───── Task data

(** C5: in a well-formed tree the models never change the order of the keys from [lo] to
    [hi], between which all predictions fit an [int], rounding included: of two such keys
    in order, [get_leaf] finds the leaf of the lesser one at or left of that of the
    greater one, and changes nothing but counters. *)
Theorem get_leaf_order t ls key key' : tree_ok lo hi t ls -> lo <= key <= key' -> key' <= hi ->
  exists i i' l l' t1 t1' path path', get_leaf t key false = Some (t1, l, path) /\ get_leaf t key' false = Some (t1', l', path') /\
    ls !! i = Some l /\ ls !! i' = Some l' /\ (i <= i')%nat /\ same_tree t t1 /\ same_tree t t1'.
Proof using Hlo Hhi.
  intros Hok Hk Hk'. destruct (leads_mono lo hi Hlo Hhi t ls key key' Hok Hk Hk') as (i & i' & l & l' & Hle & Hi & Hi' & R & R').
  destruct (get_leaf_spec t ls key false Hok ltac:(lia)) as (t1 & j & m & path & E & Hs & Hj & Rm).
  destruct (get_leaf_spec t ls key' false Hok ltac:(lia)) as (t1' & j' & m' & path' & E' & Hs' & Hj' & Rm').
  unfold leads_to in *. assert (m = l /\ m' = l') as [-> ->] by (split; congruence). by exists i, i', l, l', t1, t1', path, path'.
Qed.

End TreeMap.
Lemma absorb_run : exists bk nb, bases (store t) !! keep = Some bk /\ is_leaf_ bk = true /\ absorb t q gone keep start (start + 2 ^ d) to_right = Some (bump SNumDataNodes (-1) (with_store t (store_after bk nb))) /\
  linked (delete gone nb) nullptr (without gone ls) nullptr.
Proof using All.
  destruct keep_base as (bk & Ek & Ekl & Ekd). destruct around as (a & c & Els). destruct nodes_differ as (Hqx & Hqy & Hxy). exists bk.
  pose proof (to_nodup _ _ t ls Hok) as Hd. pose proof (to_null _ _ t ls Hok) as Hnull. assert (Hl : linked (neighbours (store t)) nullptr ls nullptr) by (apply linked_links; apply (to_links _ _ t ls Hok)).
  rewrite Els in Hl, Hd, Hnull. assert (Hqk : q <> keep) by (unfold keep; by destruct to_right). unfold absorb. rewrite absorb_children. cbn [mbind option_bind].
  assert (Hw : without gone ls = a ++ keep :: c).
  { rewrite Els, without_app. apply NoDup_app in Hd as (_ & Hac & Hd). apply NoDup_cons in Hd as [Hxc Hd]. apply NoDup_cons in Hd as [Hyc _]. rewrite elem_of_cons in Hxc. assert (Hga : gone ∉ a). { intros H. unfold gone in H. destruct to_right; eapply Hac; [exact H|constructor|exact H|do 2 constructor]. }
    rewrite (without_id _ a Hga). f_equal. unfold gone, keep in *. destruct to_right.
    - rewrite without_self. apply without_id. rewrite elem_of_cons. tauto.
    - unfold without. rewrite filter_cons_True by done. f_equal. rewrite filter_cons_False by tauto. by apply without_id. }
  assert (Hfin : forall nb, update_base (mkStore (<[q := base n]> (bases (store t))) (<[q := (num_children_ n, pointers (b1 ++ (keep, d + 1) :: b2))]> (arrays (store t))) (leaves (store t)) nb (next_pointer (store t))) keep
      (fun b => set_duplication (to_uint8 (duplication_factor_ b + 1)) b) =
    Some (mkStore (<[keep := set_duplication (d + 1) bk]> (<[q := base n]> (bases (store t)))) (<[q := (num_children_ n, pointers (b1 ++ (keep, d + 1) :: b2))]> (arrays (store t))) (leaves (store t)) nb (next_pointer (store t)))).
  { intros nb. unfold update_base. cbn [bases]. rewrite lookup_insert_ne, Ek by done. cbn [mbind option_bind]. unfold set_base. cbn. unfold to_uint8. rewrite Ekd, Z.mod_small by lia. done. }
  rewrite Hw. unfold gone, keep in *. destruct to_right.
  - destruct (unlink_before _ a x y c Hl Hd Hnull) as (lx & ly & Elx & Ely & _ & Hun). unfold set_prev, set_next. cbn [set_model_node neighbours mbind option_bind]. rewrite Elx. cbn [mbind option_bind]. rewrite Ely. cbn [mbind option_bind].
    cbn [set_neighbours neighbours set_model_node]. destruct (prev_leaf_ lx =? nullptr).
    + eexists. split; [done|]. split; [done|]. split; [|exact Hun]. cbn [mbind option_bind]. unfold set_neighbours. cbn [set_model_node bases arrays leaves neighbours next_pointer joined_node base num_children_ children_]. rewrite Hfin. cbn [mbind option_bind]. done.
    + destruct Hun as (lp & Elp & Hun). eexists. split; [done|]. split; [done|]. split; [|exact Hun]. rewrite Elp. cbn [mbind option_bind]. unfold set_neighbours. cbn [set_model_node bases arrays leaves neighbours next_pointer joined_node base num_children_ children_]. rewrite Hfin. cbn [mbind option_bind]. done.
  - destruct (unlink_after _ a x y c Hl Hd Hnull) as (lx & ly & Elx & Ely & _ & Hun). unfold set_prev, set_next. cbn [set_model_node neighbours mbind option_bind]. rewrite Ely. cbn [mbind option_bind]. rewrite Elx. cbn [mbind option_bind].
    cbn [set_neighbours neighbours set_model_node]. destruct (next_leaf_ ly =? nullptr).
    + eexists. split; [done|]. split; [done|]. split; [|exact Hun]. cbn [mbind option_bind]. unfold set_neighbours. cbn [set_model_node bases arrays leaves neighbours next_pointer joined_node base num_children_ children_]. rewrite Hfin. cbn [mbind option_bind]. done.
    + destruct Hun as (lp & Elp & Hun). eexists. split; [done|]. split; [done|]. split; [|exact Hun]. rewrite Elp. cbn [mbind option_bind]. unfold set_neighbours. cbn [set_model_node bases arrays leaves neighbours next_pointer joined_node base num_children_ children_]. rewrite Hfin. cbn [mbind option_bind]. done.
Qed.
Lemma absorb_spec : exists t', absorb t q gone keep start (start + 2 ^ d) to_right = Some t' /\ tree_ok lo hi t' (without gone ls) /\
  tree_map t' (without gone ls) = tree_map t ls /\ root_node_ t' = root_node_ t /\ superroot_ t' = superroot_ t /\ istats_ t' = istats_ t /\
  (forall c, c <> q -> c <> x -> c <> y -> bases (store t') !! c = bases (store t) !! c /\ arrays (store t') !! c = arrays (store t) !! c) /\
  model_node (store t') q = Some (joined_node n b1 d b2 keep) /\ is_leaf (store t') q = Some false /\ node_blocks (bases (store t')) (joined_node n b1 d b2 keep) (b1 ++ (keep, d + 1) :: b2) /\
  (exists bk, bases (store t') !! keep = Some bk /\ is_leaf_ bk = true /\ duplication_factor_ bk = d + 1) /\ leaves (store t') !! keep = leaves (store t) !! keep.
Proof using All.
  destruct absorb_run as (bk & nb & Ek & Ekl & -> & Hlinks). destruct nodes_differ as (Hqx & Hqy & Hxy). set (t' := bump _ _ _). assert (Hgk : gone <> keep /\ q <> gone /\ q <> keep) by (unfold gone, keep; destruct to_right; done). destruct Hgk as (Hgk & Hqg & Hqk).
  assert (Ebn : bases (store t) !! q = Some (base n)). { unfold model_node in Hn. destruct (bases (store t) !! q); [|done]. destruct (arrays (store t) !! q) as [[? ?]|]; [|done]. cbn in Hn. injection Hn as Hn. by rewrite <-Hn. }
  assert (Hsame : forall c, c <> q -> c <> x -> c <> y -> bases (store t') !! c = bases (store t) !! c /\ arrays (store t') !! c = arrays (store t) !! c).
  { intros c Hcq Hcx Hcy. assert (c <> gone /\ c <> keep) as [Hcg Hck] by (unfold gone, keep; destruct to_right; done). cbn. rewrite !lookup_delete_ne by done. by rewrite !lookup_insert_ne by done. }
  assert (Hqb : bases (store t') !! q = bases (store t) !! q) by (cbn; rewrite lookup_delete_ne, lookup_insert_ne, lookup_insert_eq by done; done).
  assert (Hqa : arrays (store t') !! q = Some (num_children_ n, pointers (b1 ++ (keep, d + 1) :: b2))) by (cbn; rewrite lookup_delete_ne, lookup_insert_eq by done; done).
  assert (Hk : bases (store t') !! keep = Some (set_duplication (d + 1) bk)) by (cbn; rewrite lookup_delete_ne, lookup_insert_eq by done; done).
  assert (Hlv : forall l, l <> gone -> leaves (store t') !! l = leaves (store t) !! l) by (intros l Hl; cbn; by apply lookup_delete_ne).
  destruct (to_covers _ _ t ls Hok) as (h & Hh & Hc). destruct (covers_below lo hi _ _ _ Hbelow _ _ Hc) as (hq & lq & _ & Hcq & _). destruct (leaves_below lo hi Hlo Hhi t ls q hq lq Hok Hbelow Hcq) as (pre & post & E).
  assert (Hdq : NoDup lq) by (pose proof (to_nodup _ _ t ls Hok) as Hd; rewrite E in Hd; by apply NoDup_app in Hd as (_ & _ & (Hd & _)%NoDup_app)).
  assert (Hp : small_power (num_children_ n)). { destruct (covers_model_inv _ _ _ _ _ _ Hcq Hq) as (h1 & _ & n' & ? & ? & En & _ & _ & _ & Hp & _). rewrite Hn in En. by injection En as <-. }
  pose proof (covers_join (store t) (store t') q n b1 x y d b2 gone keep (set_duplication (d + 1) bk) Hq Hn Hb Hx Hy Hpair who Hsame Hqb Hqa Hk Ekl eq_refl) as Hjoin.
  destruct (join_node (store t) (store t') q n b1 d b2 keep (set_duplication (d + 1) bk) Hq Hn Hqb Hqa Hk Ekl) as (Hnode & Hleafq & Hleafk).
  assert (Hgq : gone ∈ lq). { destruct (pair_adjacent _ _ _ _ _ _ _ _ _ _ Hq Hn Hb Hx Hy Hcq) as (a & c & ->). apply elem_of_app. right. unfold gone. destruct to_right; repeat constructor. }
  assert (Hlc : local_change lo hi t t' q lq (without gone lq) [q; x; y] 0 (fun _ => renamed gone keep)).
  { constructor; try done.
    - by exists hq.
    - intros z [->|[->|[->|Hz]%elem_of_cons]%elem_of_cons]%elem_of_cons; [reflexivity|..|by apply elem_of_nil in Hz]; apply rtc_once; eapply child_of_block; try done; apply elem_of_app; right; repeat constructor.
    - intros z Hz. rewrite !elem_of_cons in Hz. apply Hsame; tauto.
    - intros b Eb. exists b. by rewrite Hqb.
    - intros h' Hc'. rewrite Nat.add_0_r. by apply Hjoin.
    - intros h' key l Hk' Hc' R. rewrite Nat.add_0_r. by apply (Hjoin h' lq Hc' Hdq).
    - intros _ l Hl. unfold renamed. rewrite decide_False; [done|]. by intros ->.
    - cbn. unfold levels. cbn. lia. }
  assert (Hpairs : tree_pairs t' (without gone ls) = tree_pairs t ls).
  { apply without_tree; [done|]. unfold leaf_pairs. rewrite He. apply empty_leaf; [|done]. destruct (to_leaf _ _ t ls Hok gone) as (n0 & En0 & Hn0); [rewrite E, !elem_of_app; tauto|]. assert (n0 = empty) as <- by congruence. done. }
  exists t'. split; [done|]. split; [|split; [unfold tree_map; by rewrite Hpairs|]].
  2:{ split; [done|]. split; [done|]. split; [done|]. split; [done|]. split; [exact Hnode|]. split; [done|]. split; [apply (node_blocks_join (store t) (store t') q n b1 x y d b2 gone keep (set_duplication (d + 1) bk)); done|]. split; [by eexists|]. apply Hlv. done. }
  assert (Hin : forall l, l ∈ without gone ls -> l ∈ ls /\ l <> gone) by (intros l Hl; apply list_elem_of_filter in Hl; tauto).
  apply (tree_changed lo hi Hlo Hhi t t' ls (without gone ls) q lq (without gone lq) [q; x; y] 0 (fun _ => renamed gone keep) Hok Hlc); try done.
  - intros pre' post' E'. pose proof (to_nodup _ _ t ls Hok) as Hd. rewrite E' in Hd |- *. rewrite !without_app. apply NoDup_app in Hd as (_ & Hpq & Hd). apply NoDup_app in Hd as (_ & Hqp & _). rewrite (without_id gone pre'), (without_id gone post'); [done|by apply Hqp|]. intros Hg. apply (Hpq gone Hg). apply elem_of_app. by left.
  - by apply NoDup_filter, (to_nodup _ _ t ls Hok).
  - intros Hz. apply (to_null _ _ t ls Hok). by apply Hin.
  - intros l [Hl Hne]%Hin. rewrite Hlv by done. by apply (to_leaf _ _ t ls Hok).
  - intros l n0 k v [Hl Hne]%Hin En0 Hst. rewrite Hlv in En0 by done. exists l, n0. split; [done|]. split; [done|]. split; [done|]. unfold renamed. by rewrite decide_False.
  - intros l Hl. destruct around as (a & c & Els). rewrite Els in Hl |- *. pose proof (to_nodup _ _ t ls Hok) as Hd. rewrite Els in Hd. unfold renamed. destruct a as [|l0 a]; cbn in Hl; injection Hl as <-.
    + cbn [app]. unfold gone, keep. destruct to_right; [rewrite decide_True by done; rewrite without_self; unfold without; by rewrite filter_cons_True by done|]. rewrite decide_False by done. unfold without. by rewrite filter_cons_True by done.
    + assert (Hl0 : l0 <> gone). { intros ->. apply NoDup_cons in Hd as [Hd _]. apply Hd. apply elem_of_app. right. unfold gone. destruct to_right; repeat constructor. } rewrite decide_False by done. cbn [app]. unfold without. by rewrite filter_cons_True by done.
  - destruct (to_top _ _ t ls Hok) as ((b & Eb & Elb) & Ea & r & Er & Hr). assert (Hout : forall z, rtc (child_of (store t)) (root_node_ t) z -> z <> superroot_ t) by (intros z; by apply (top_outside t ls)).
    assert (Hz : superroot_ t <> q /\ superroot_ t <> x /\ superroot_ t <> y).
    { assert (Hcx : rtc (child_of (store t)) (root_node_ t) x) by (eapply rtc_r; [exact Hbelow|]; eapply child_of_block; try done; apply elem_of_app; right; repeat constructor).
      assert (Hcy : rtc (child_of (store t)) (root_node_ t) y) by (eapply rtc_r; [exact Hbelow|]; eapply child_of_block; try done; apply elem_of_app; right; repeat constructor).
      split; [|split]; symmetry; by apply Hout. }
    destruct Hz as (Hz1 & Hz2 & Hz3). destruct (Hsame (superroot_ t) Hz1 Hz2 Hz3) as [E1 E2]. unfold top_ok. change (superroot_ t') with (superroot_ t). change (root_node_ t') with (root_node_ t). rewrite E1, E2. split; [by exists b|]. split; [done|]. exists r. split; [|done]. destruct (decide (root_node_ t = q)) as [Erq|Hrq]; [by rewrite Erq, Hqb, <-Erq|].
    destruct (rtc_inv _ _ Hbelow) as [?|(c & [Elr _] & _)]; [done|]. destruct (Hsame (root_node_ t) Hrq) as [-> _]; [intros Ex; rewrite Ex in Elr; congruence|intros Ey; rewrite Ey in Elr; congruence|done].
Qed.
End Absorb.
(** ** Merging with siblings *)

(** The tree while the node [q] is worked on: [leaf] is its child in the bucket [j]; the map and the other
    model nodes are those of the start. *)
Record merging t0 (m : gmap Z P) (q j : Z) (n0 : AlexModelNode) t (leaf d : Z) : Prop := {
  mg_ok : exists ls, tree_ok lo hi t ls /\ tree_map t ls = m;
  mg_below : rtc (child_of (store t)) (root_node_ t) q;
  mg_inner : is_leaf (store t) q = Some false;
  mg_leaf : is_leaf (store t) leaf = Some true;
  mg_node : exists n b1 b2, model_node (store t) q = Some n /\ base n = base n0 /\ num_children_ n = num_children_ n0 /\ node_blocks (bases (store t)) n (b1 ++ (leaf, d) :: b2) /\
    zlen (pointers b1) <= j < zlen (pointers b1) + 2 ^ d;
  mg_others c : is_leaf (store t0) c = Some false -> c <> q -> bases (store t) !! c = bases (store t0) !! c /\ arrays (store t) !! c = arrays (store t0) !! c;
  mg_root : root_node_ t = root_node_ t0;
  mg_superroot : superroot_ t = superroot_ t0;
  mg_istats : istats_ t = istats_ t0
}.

──────────

## Problem requirements
Your answer should be the exact lines above from the one with "(** ** Merging with siblings *)" through the one with "mg_ok : exists", both included, and nothing besides.

## Result
(** ** Merging with siblings *)

(** The tree while the node [q] is worked on: [leaf] is its child in the bucket [j]; the map and the other
    model nodes are those of the start. *)
Record merging t0 (m : gmap Z P) (q j : Z) (n0 : AlexModelNode) t (leaf d : Z) : Prop := {
  mg_ok : exists ls, tree_ok lo hi t ls /\ tree_map t ls = m;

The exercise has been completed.